The Institute for Radiopharmacy at the Forschungszentrum Dresden-Rossendorf is using Nanosight's LM-20 to study magnetic nanoparticles for applications in cancer therapy.
The research team of Dr Holger Stephan is using the nanoparticle-characterisation system to develop magnetic nanoparticles that can be applied in cancer therapy - preferably in combination with intracellular hyperthermia/ablation and endoradionuclide therapies.
The Nanosight system's ability to track individual particles by the scattering of a laser beam is said to have made the study of nanoparticle stability much more convenient.
Nanoparticle Tracking Analysis (NTA) has been used to successfully follow the stability of different systems as a function of temperature in EDTA and different cell media.
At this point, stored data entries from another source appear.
(** * Gunpla Guide: filter matching, match scoring and URL filter state

    A shallow embedding of [js/filter.js] (module [Filter]), of the scoring
    part of [js/recommendation.js] (module [Recommendation]) and of
    [I18n.getName] from [js/i18n.js], with the properties of the
    specification that concern them.  It is followed by the code around
    them: the ranking of [sortByScore], the listing, the favourites, the
    compare list and the recently viewed products of [js/app.js], the
    language and the theme of [I18n], the search by initial consonants and
    the search history of the later [Filter] module, and [parseCSV] of the
    mapping script.

    Conventions of the embedding.
    - JavaScript objects used as dictionaries ([activeFilters], a product,
      its [filterData], the weight table) are finite maps over strings: the
      map holds the own properties.  A read of the weight table or of
      [activeFilters] under a category id that is no own property finds the
      member that [Object.prototype] defines under that name, if any
      ([JS.inherited]): a function, or an object for [__proto__].  The
      documents (a product, its [filterData], a name, the taxonomy) are
      read by their own properties only, and an assignment to the name
      [__proto__] is taken as any other assignment.  The loops over
      [Object.entries] run over [map_to_list].  The order of enumeration
      shows in the order of the URL parameters; the match predicate is a
      conjunction over the entries, and the sums of the score do not
      depend on the order as long as they are exact (lemma
      [foldl_scoreStep_perm]).
    - Numbers are exact rationals extended with [NaN] and the two
      infinities.  Binary rounding, overflow and the negative zero of IEEE
      doubles are not modelled: where a quotient of the score is not a
      binary fraction, the double that the code computes can fall on the
      other side of a half and the rounded score differ by one from the
      exact one, also with the order of the entries.
    - Strings are sequences of bytes; [toLowerCase] and [trim] act on the
      ASCII letters and the ASCII white space.  Where the code counts or
      inspects UTF-16 code units (modules [Hangul] and [History]) a string
      is the list of its code units.
    - [URLSearchParams] is the ordered list of its (name, value) pairs.  Its
      percent-encoding ([toString]) and decoding (the constructor) are the
      browser's and are inverse to each other, so the query string is
      identified with that list.
    - A thrown [TypeError] is the result [None]; where a function has
      changed variables before it throws (module [App]), the result tells
      the variables it leaves ([Thrown]). *)

From Stdlib Require Import ZArith QArith Qround Lia Lqa List FinFun Ascii String.
From Stdlib Require Import DecimalString DecimalN DecimalPos.
From stdpp Require Import base option list gmap strings fin_maps sorting.

#[local] Set Warnings "-register-all".
#[local] Open Scope string_scope.

(** ** The JavaScript values and built-in operations the two modules use *)

Module JS.

(** A number: a double, idealised as an exact rational. *)
Inductive num :=
  | NaN
  | Fin (q : Q)
  | Inf (neg : bool).

(** Primitive values. *)
Inductive prim :=
  | PUndef
  | PNull
  | PBool (b : bool)
  | PNum (n : num)
  | PStr (s : string).

(** Values of the JSON documents: primitives, arrays and plain objects. *)
Inductive jsval :=
  | VPrim (p : prim)
  | VArr (l : list jsval)
  | VObj (o : gmap string jsval).

Definition undefined : jsval := VPrim PUndef.

Definition num_of_nat (n : nat) : num := Fin (inject_Z (Z.of_nat n)).

(** *** Arithmetic on numbers *)

Definition Qlt_bool (a b : Q) : bool := negb (Qle_bool b a).

Definition num_add (a b : num) : num :=
  match a, b with
  | NaN, _ | _, NaN => NaN
  | Fin x, Fin y => Fin (x + y)%Q
  | Inf s, Fin _ | Fin _, Inf s => Inf s
  | Inf s, Inf t => if Bool.eqb s t then Inf s else NaN
  end.

Definition num_mul (a b : num) : num :=
  match a, b with
  | NaN, _ | _, NaN => NaN
  | Fin x, Fin y => Fin (x * y)%Q
  | Inf s, Fin y | Fin y, Inf s =>
      if Qeq_bool y 0 then NaN else Inf (xorb s (Qlt_bool y 0))
  | Inf s, Inf t => Inf (xorb s t)
  end.

Definition num_div (a b : num) : num :=
  match a, b with
  | NaN, _ | _, NaN => NaN
  | Fin x, Fin y =>
      if Qeq_bool y 0
      then (if Qeq_bool x 0 then NaN else Inf (Qlt_bool x 0))
      else Fin (x / y)%Q
  | Fin _, Inf _ => Fin 0
  | Inf s, Fin y => Inf (xorb s (Qlt_bool y 0))
  | Inf _, Inf _ => NaN
  end.

(** [Math.round]: the nearest integer, halves rounded up. *)
Definition Math_round (a : num) : num :=
  match a with
  | Fin x => Fin (inject_Z (Qfloor (x + (1 # 2))%Q))
  | _ => a
  end.
(** C4 (amended): for a value under the key that [float] converts to
    [num], the formatter divides [num] by the divisor (1000.0, or 1024.0
    in base 2) until the magnitude is below the divisor, eight times at
    most, and returns the number reached printed with one decimal, a
    space, the prefix for the number [k] of divisions (none, k, M, G, T,
    P, E, Z, Y, followed by i in base 2 when there is one) and the suffix.
    [k] is the least number of divisions that brings the magnitude below
    the divisor, so the number reached is below the divisor unless eight
    divisions did not suffice (prefix Y), and it is [num] itself, of
    whatever magnitude below the divisor, when no division is needed.
    For a number (not NaN) of magnitude at least 1 that at most seven
    divisions bring below the divisor, so for every such integer other
    than zero, the number reached has its magnitude in the interval from
    1 to the divisor, the divisor left out.  The bounds are on the number
    reached, before it is rounded to one decimal for printing: the text
    can show the divisor itself ([datasize_rounds_to_divisor]). *)
Theorem C4_datasize_as_human (self : dict) (key default : value) (suffix : string)
    (use_base_10 : bool) (v : value) (num : spec_float)
    (Hval : dict_getitem self key = Ok v)
    (Hnum : float_ v = Ok num) :
  let d := ParsedJson.datasize_divisor use_base_10 in
  let k := divisions 8 num d in
  let x := divided num d k in
  ParsedJson.get_datasize_as_human self key default suffix use_base_10 =
    Ok (PStr (datasize_text use_base_10 suffix k x)) /\
  (k <= 8)%nat /\
  ((k < 8)%nat -> below x d = true) /\
  (forall j, (j < k)%nat -> below (divided num d j) d = false) /\
  (below num d = true -> k = O /\ x = num) /\
  (valid num = true -> F64.is_nan num = false ->
   F64.leb F64.one (F64.abs num) = true -> (k < 8)%nat ->
   in_unit_range x d = true) /\
  (forall n, v = PInt n -> n <> 0 -> (k < 8)%nat -> in_unit_range x d = true).
Proof.
  intros d k x.
  assert (Hrange : valid num = true -> F64.is_nan num = false ->
            F64.leb F64.one (F64.abs num) = true -> (k < 8)%nat ->
            in_unit_range x d = true).
  { intros Hv Hn Hone Hk. unfold in_unit_range.
    assert (Hbelow : below x d = true) by (apply divisions_below; exact Hk).
    rewrite Hbelow, andb_true_r.
    assert (Hk0 : k = O \/ (1 <= k)%nat) by lia.
    destruct Hk0 as [Hk0|Hk0]; [unfold x; rewrite Hk0; exact Hone|].
    assert (Hd : exists my ey, d = S754_finite false my ey /\
                   2 ^ 52 <= Z.pos my < 2 ^ 53 /\ -1000 <= ey <= 900).
    { unfold d, ParsedJson.datasize_divisor. destruct use_base_10.
      - exists 8796093022208000%positive, (-43). split; [reflexivity|].
        split; [split; [apply Z.leb_le | apply Z.ltb_lt]; reflexivity | lia].
      - exists 4503599627370496%positive, (-42). split; [reflexivity|].
        split; [split; [apply Z.leb_le | apply Z.ltb_lt]; reflexivity | lia]. }
    destruct Hd as (my & ey & Hd & Hmy & Hey).
    unfold x. rewrite Hd.
    apply (divided_at_least_one my ey Hmy Hey num k k Hv Hn); [|lia|exact Hk0].
    intros i Hi. rewrite <- Hd. apply (divisions_least 8 num d i). exact Hi. }
  split; [|split; [|split; [|split; [|split; [|split]]]]].
  - unfold ParsedJson.get_datasize_as_human, ParsedJson.get_datasize_as_human_body.
    rewrite Hval. cbn [bind]. rewrite Hnum. cbn [bind try_except].
    rewrite (datasize_loop_steps ParsedJson.unit_prefixes [] num
               (ParsedJson.datasize_divisor use_base_10) use_base_10 suffix eq_refl).
    reflexivity.
  - apply divisions_le.
  - apply divisions_below.
  - intros j. apply divisions_least.
  - intros Hb. unfold below in Hb. subst x k. simpl. rewrite Hb. split; reflexivity.
  - exact Hrange.
  - intros n Hv Hn0 Hk. rewrite Hv in Hnum. simpl in Hnum.
    destruct (of_int_at_least_one n num Hn0 Hnum) as (Hvalid & Hnan & Hone).
    apply Hrange; assumption.
Qed.
Lemma create_optimizers_round_trip_witness :
  create_optimizers Sample.G Sample.D Sample.opt (PDict Sample.optimizer_checkpoint)
  = Ok (Sample.trained_optimizer_g, Sample.trained_optimizer_d).
Proof.
  apply (create_optimizers_round_trip Sample.G Sample.D Sample.opt
           Sample.optimizer_checkpoint
           (mkParamGroup [0%nat] (1 # 20000) (1 # 2, 999 # 1000) 0)
           (mkParamGroup [1%nat] (1 # 5000) (1 # 2, 999 # 1000) 0)
           {[ 0%nat := mkAdamState 3 1 1 ]} {[ 1%nat := mkAdamState 3 2 4 ]}
           (SDOptim [Some (mkAdamState 3 1 1)]
                    [(1 # 20000, (1 # 2, 999 # 1000), 0%Q, 1%nat)])
           (SDOptim [Some (mkAdamState 3 2 4)]
                    [(1 # 5000, (1 # 2, 999 # 1000), 0%Q, 1%nat)])
           Sample.empty_state); try reflexivity.
  - intros l [a Hl]. destruct (decide (l = 0%nat)) as [->|Hne]; [set_solver|].
    by rewrite lookup_singleton_ne in Hl.
  - intros l [a Hl]. destruct (decide (l = 1%nat)) as [->|Hne]; [set_solver|].
    by rewrite lookup_singleton_ne in Hl.
Defined.

End OptimizerRoundTrip.
Lemma swallows_settleAt {S R} (ev : nat * Settled R) (p p' : Pool S R) :
  Forall swallows (tasks p) → settleAt ev p = Some p' →
  Forall swallows (tasks p').
Proof.
  unfold settleAt. intros Hall.
  destruct (tasks p !! ev.1) as [[c|req resume]|] eqn:Hk; try discriminate.
  pose proof (Forall_lookup_1 _ _ _ _ Hall Hk) as Hs. simpl in Hs.
  specialize (Hs ev.2 (frame p)).
  destruct (resume ev.2 (frame p)) as [s' k']. intros [= <-]. simpl.
  apply Forall_insert; assumption.
Qed.

Lemma swallows_run {S R} (sched : list (nat * Settled R)) (p p' : Pool S R) :
  Forall swallows (tasks p) → run sched p = Some p' →
  Forall swallows (tasks p').
Proof.
  revert p. induction sched as [|ev sched IH]; intros p Hall; simpl.
  - intros [= <-]. exact Hall.
  - destruct (settleAt ev p) as [p1|] eqn:H1; [|discriminate].
    apply IH. eapply swallows_settleAt; eassumption.
Qed.

Lemma deleteAllCallback_swallows (todo : Todo) (fr : Frame) :
  swallows (deleteAllCallback todo fr).2.
Proof.
  unfold deleteAllCallback. destruct (completed todo); simpl; [|reflexivity].
  intros [[]|e] s; reflexivity.
Qed.

Lemma toggleAllCallback_swallows (b : bool) (todo : Todo) (fr : Frame) :
  swallows (toggleAllCallback b todo fr).2.
Proof.
  assert (Hsecond : ∀ fr', swallows (toggleAllSecond b todo fr').2).
  { intros fr'. unfold toggleAllSecond.
    destruct (completed todo); simpl; [reflexivity|].
    intros [[]|e] s; reflexivity. }
  unfold toggleAllCallback. destruct b; simpl; [|apply Hsecond].
  intros [[]|e] s; [|reflexivity].
  pose proof (Hsecond s) as H.
  destruct (toggleAllSecond true todo s) as [s' k']. exact H.
Qed.

(** C6, as it holds. When the update call rejects with an [Error],
    update-one shows the update-failure message, leaves the list as it
    was and throws the same error on to its caller. No other operation
    throws: load, create and delete-one end normally however their call
    settles, and so does every callback of the two bulk operations,
    under every schedule. *)
Theorem handleChangeTodo_rethrows (st : AppState) (tid : Z)
    (data : ChangeData) (e : Thrown) :
  instanceofError e = true →
  updateFailureSurfaces st tid data e
  ∧ (∀ st', swallows (loadTodos st').2)
  ∧ (∀ st', swallows (handlePostTodo st').2)
  ∧ (∀ st' tid', swallows (handleDeleteTodo tid' st').2)
  ∧ (∀ st' sched p,
       run sched (handleDeleteAll_begin st') = Some p →
       Forall swallows (tasks p))
  ∧ (∀ st' sched p,
       run sched (handleToggleAll_begin st') = Some p →
       Forall swallows (tasks p)).
Proof.
  intros He. split; [apply handleChangeTodo_error; exact He|].
  split; [intros st' [todos|e'] s; reflexivity|].
  split.
  { intros st'. unfold handlePostTodo.
    destruct (Js.isEmpty _); simpl; [reflexivity|].
    intros [newPost|e'] s; reflexivity. }
  split; [intros st' tid' [[]|e'] s; reflexivity|].
  split; intros st' sched p; apply swallows_run, swallows_startAll.
  - apply deleteAllCallback_swallows.
  - apply toggleAllCallback_swallows.
Qed.

(** C6 on the sample list, for a network error. *)
Lemma handleChangeTodo_rethrows_witness :
  updateFailureSurfaces Sample.twoActive 1 (ofBoolean true)
                        Sample.networkError.
Proof.
  apply (handleChangeTodo_rethrows Sample.twoActive 1 (ofBoolean true)
                                   Sample.networkError).
  reflexivity.
Defined.

(** C6 as the specification words it, for every failure of the call,
    does not hold: a rejection with a value that is not an [Error] sets
    no message and throws nothing. *)
Lemma handleChangeTodo_rethrows_counterexample :
  ¬ updateFailureSurfaces Sample.twoActive 1 (ofBoolean true)
                          Sample.rejectedValue.
Proof. intros (Hmsg & _ & _). simpl in Hmsg. discriminate Hmsg. Qed.

(** C10. When the update call rejects with a value that is not an
    [Error], update-one ends normally: nothing is thrown, the error slot
    holds what it held before, and so does the list; indeed the whole
    state is the one the operation started from. *)
Theorem handleChangeTodo_silent (st : AppState) (tid : Z) (data : ChangeData)
    (e : Thrown) :
  instanceofError e = false →
  let after := settle (Rejected e) (handleChangeTodo tid data st) in
  after.2 = Finished Normal
  ∧ errorMessage after.1 = errorMessage st
  ∧ todosFromServer after.1 = todosFromServer st
  ∧ after.1 = st.
Proof.
  intros He after; subst after.
  rewrite (handleChangeTodo_other st tid data e He). auto.
Qed.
There are three specific goals for measurement: first is to get information about the size distribution of nanoparticles and their stability under physiological relevant conditions; next is to study the influence of nanoparticle surface modification on the size distribution; and finally is the establishment of structure-activity relationships for the nanoparticles on the cellular uptake behaviour (first step) and cancer-tissue accumulation (second step), 'The Nanosight provides reliable results on nanoparticles as small as 50nm, sample handling and measurement is straightforward and experiments are performed more quickly than using PCS,' said Dr Stephan.
'The ability to work directly with relevant solutions removes another block to quickly understanding the behaviour of these magnetic nanoparticles and their ultimate use in treating cancers,' he added.